Trump Pressures EU to Impose Tariffs on China

Today’s ESG Updates

  • Trump Pressures EU on Tariffs to Squeeze Russia: Trump urged the EU to impose tariffs on China and India to economically weaken Russia.
  • Von der Leyen to Set EU Agenda Amid Trade Deal Criticism: The EU Commission President will outline priorities after backlash over a U.S.-EU trade deal criticized.
  • Hybrid Cars Fail Emission Claims, Says Watchdog: Findings from a report cast new doubt on their role in meeting EU climate targets.
  • Alternative Marine Fuels to Surge After 2030: Shipping leaders expect wider adoption of low-carbon marine fuels post-2030 as emission rules tighten.

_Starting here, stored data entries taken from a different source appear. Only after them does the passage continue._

(** The agents of [SEC_USER_AGENT_1] to [SEC_USER_AGENT_10]; [getenv]
    is [os.getenv]. *)
Definition env_agents (getenv : string -> option string)
  : list SECUserAgent :=
  flat_map
    (fun i =>
       match getenv ("SEC_USER_AGENT_" ++ decimal i) with
       | Some user_agent =>
           if PyStr.truthy user_agent && PyStr.truthy (PyStr.strip user_agent)
           then [mkSECUserAgent ("Account " ++ decimal i)
                                (PyStr.strip user_agent)]
           else []
       | None => []
       end)
    (seq 1 10).

Definition is_empty {A : Type} (l : list A) : bool :=
  match l with [] => true | _ => false end.

(** [__init__(config, db_manager)]: the agents of the environment, else
    those of [config['sec_user_agents']] (name and user agent of each
    entry), else the default one. *)
Definition init (getenv : string -> option string)
           (sec_user_agents : list (string * string)) : SECCollectorV2 :=
  let user_agents := env_agents getenv in
  let user_agents :=
    if is_empty user_agents
    then map (fun ua_config =>
                mkSECUserAgent (fst ua_config) (snd ua_config))
             sec_user_agents
    else user_agents in
  let user_agents :=
    if is_empty user_agents
    then [mkSECUserAgent "Default"
            (match getenv "SEC_USER_AGENT" with
             | Some v => v
             | None => "Joe B joe.malambo@mail.com"
             end)]
    else user_agents in
  mkSECCollectorV2 user_agents 0.

(** [get_next_user_agent()]; [None] is the [IndexError] of
    [self.user_agents[self.current_agent_index]]. *)
Definition get_next_user_agent (self : SECCollectorV2)
  : option (SECUserAgent * SECCollectorV2) :=
  match nth_error (user_agents self) (current_agent_index self) with
  | Some agent =>
      Some (agent,
            mkSECCollectorV2 (user_agents self)
              ((current_agent_index self + 1)
                 mod List.length (user_agents self))%nat)
  | None => None
  end.

(** [k] calls of [get_next_user_agent] in a row, with the agents they
    return. *)
Fixpoint next_agents (k : nat) (self : SECCollectorV2)
  : option (list SECUserAgent * SECCollectorV2) :=
  match k with
  | O => Some ([], self)
  | S k' =>
      match get_next_user_agent self with
      | Some (agent, self1) =>
          match next_agents k' self1 with
          | Some (agents, self2) => Some (agent :: agents, self2)
          | None => None
          end
      | None => None
      end
  end.

End SECCollector.

(* ================================================================== *)
(** ** src/database/models.py: [${VAR}] in the database settings *)

Module Engine.

(** The text up to the first closing brace, and the text after it:
    [([^}]+)\}] without the test that a character comes first. *)
Fixpoint split_var (body : string) : option (string * string) :=
  match body with
  | EmptyString => None
  | String d rest =>
      if Ascii.eqb d "}" then Some (EmptyString, rest)
      else match split_var rest with
           | Some (var_name, after) => Some (String d var_name, after)
           | None => None
           end
  end.

(** [resolve_env_vars(value)] for a [str]:
    [re.sub(r'\$\{([^}]+)\}', replacer, value)], where [replacer] gives
    [os.getenv(var_name, match.group(0))].  Matches are taken from left
    to right and a replacement is not searched again. *)
Fixpoint resolve_env_vars (getenv : string -> option string) (value : string)
  : string :=
  match value with
  | EmptyString => EmptyString
  | String c rest =>
      let unmatched := String c (resolve_env_vars getenv rest) in
      if Ascii.eqb c "$" then
        match rest with
        | String b body =>
            if Ascii.eqb b "{" then
              match
                (fix group (text : string) : option (string * string) :=
                   match text with
                   | EmptyString => None
                   | String d text' =>
                       if Ascii.eqb d "}"
                       then Some (EmptyString, resolve_env_vars getenv text')
                       else match group text' with
                            | Some (var_name, after) =>
                                Some (String d var_name, after)
                            | None => None
                            end
                   end) body
              with
              | Some (String d var_name, after) =>
                  match getenv (String d var_name) with
                  | Some v => v ++ after
                  | None => "${" ++ String d var_name ++ "}" ++ after
                  end
              | _ => unmatched
              end
            else unmatched
        | EmptyString => unmatched
        end
      else unmatched
  end.

(** A match of the pattern at the start of the text: the name of the
    variable and the text after the match. *)
Definition match_at (value : string) : option (string * string) :=
  match value with
  | String c (String b body) =>
      if Ascii.eqb c "$" && Ascii.eqb b "{" then
        match split_var body with
        | Some (String d var_name, after) => Some (String d var_name, after)
        | _ => None
        end
      else None
  | _ => None
  end.

(** [os.getenv(var_name, match.group(0))]. *)
Definition replacer (getenv : string -> option string) (var_name : string)
  : string :=
  match getenv var_name with
  | Some v => v
  | None => "${" ++ var_name ++ "}"
  end.

(** The character occurs in the text. *)
Fixpoint has_char (c : ascii) (s : string) : bool :=
  match s with
  | EmptyString => false
  | String d rest => Ascii.eqb d c || has_char c rest
  end.

End Engine.

(* ================================================================== *)
(** ** Strings: substring test and truthiness *)

Section StringFacts.



Lemma truthy_iff (s : string) : PyStr.truthy s = true <-> s <> ""%string.
Proof.
  unfold PyStr.truthy. destruct (String.eqb_spec s ""); simpl.
  - split; [discriminate | contradiction].
  - split; [intros _; assumption | reflexivity].
Qed.

End StringFacts.

(* ================================================================== *)
(** ** [parse_date] tries the formats in order *)

Section ParseFacts.
Import PyDatetime DeduplicatorV2.

Lemma try_formats_spec (s : string) (fmts : list (list token)) (dt : datetime) :
  try_formats s fmts = Some dt <->
  exists before fmt after,
    fmts = (before ++ fmt :: after)%list
    /\ strptime s fmt = Some dt
    /\ forall f, In f before -> strptime s f = None.
Proof.
  induction fmts as [|f0 fmts IH]; simpl.
  - split; [discriminate|].
    intros (before & fmt & after & H & _). destruct before; discriminate.
  - destruct (strptime s f0) as [d0|] eqn:E.
    + split.
      * intros H. exists [], f0, fmts. repeat split; [congruence | intros ? []].
      * intros (before & fmt & after & H & Hfmt & Hbefore).
        destruct before as [|b before]; simpl in H; inversion H; subst.
        -- congruence.
        -- specialize (Hbefore b (or_introl eq_refl)). congruence.
    + rewrite IH. split.
      * intros (before & fmt & after & H & Hfmt & Hbefore).
        exists (f0 :: before), fmt, after. subst fmts. repeat split; auto.
        intros f [<-|Hin]; auto.
      * intros (before & fmt & after & H & Hfmt & Hbefore).
        destruct before as [|b before]; simpl in H; inversion H; subst.
        -- congruence.
        -- exists before, fmt, after. repeat split; auto.
           intros f Hin. apply Hbefore. now right.
Qed.

Lemma try_formats_accepted (s : string) (fs : list Spec.date_format)
      (dt : datetime) :
  try_formats s (map Spec.fields fs) = Some dt <->
  exists before f after,
    fs = (before ++ f :: after)%list
    /\ strptime s (Spec.fields f) = Some dt
    /\ forall f', In f' before -> strptime s (Spec.fields f') = None.
Proof.
  rewrite try_formats_spec. split.
  - intros (before & fmt & after & H & Hf & Hb).
    apply map_eq_app in H as (b1 & rest & -> & <- & H).
    apply map_eq_cons in H as (f & a1 & -> & <- & <-).
    exists b1, f, a1. repeat split; auto.
    intros f' Hin. apply Hb. now apply in_map.
  - intros (before & f & after & -> & Hf & Hb).
    exists (map Spec.fields before), (Spec.fields f), (map Spec.fields after).
    rewrite map_app. repeat split; auto.
    intros t Hin. apply in_map_iff in Hin as (f' & <- & Hin). now apply Hb.
Qed.

Lemma formats_accepted : formats = map Spec.fields Spec.accepted_formats.
Proof. reflexivity. Qed.

Lemma parse_date_spec (s : string) (dt : datetime) :
  parse_date (Some s) = Some dt <-> Spec.parses_as s dt.
Proof.
  unfold parse_date, Spec.parses_as.
  destruct (PyStr.truthy s) eqn:E.
  - rewrite formats_accepted, try_formats_accepted.
    apply truthy_iff in E. tauto.
  - split; [discriminate|]. intros [Hne _].
    apply truthy_iff in Hne. congruence.
Qed.

Lemma parse_date_none (dt : datetime) : parse_date None <> Some dt.
Proof. discriminate. Qed.

End ParseFacts.

(* ================================================================== *)
(** ** The pairwise predicate *)

Section Predicate.
Import Models DeduplicatorV2.



End Predicate.

(* ================================================================== *)
(** ** Comparison of binary64 numbers *)

Section FloatFacts.

Lemma SFcompare_antisym (x y : SpecFloat.spec_float) :
  SpecFloat.SFcompare y x = option_map CompOpp (SpecFloat.SFcompare x y).
Proof.
  destruct x as [sx|sx| |sx mx ex], y as [sy|sy| |sy my ey]; simpl;
    try reflexivity;
    try (destruct sx; reflexivity); try (destruct sy; reflexivity);
    try (destruct sx, sy; reflexivity).
  destruct sx, sy; simpl; try reflexivity;
    rewrite (Z.compare_antisym ex ey);
    destruct (ex ?= ey); simpl; try reflexivity;
    fold (Pos.compare my mx); fold (Pos.compare mx my);
    rewrite (Pos.compare_antisym mx my); try reflexivity.
Qed.

Lemma SFcompare_refl (x : SpecFloat.spec_float) :
  x <> SpecFloat.S754_nan -> SpecFloat.SFcompare x x = Some Eq.
Proof.
  destruct x as [sx|sx| |sx mx ex]; simpl; intros H;
    try reflexivity; try congruence.
  - destruct sx; reflexivity.
  - fold (Pos.compare mx mx).
    destruct sx; rewrite Z.compare_refl, Pos.compare_refl; reflexivity.
Qed.

Lemma SFcompare_Eq_eq (x y : SpecFloat.spec_float) :
  SpecFloat.SFcompare x y = Some Eq ->
  (forall s, x <> SpecFloat.S754_zero s) -> x = y.
Proof.
  destruct x as [sx|sx| |sx mx ex], y as [sy|sy| |sy my ey]; simpl;
    intros H Hz; try discriminate;
    try (exfalso; now apply (Hz sx));
    try (destruct sx; discriminate); try (destruct sy; discriminate).
  - destruct sx, sy; try discriminate; reflexivity.
  - fold (Pos.compare mx my) in H.
    destruct sx, sy; try discriminate;
      destruct (ex ?= ey) eqn:Ee; try discriminate;
      destruct (mx ?= my)%positive eqn:Em; try discriminate;
      apply Z.compare_eq_iff in Ee; apply Pos.compare_eq_iff in Em;
      now subst.
Qed.

Lemma is_nan_spec (a : float) :
  PyFloat.is_nan a = true <-> Prim2SF a = SpecFloat.S754_nan.
Proof.
  unfold PyFloat.is_nan. rewrite eqb_spec. unfold SpecFloat.SFeqb. split.
  - intros H. destruct (Prim2SF a) eqn:E; try reflexivity;
      rewrite SFcompare_refl in H by discriminate; discriminate.
  - intros ->. reflexivity.
Qed.

Lemma ltb_asym (a b : float) :
  PrimFloat.ltb a b = true -> PrimFloat.ltb b a = false.
Proof.
  rewrite !ltb_spec. unfold SpecFloat.SFltb.
  rewrite (SFcompare_antisym (Prim2SF a) (Prim2SF b)).
  destruct (SpecFloat.SFcompare (Prim2SF a) (Prim2SF b)) as [[]|];
    simpl; congruence.
Qed.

Sources reveal Trump’s requests for EU to impose steeper tariffs

Sources have disclosed that Trump has urged EU officials to impose tariffs of up to 100% on China as a strategy to pressure Russian President Putin, alongside similarly steep tariffs on India. As major purchasers of Russian oil, China and India contribute significantly to Russia’s economy as it continues to pursue an expanded invasion of Ukraine. An EU diplomat stated that the U.S. had indicated willingness to impose similar tariffs if the EU heeded its request, which would be a change of strategy for the EU. Though tariffs on India had increased by 25% over summer, the more punishing options threatened by Trump were not imposed. To keep up with evolving industry updates alongside geopolitical changes, businesses can rely on ESG solutions for reference. .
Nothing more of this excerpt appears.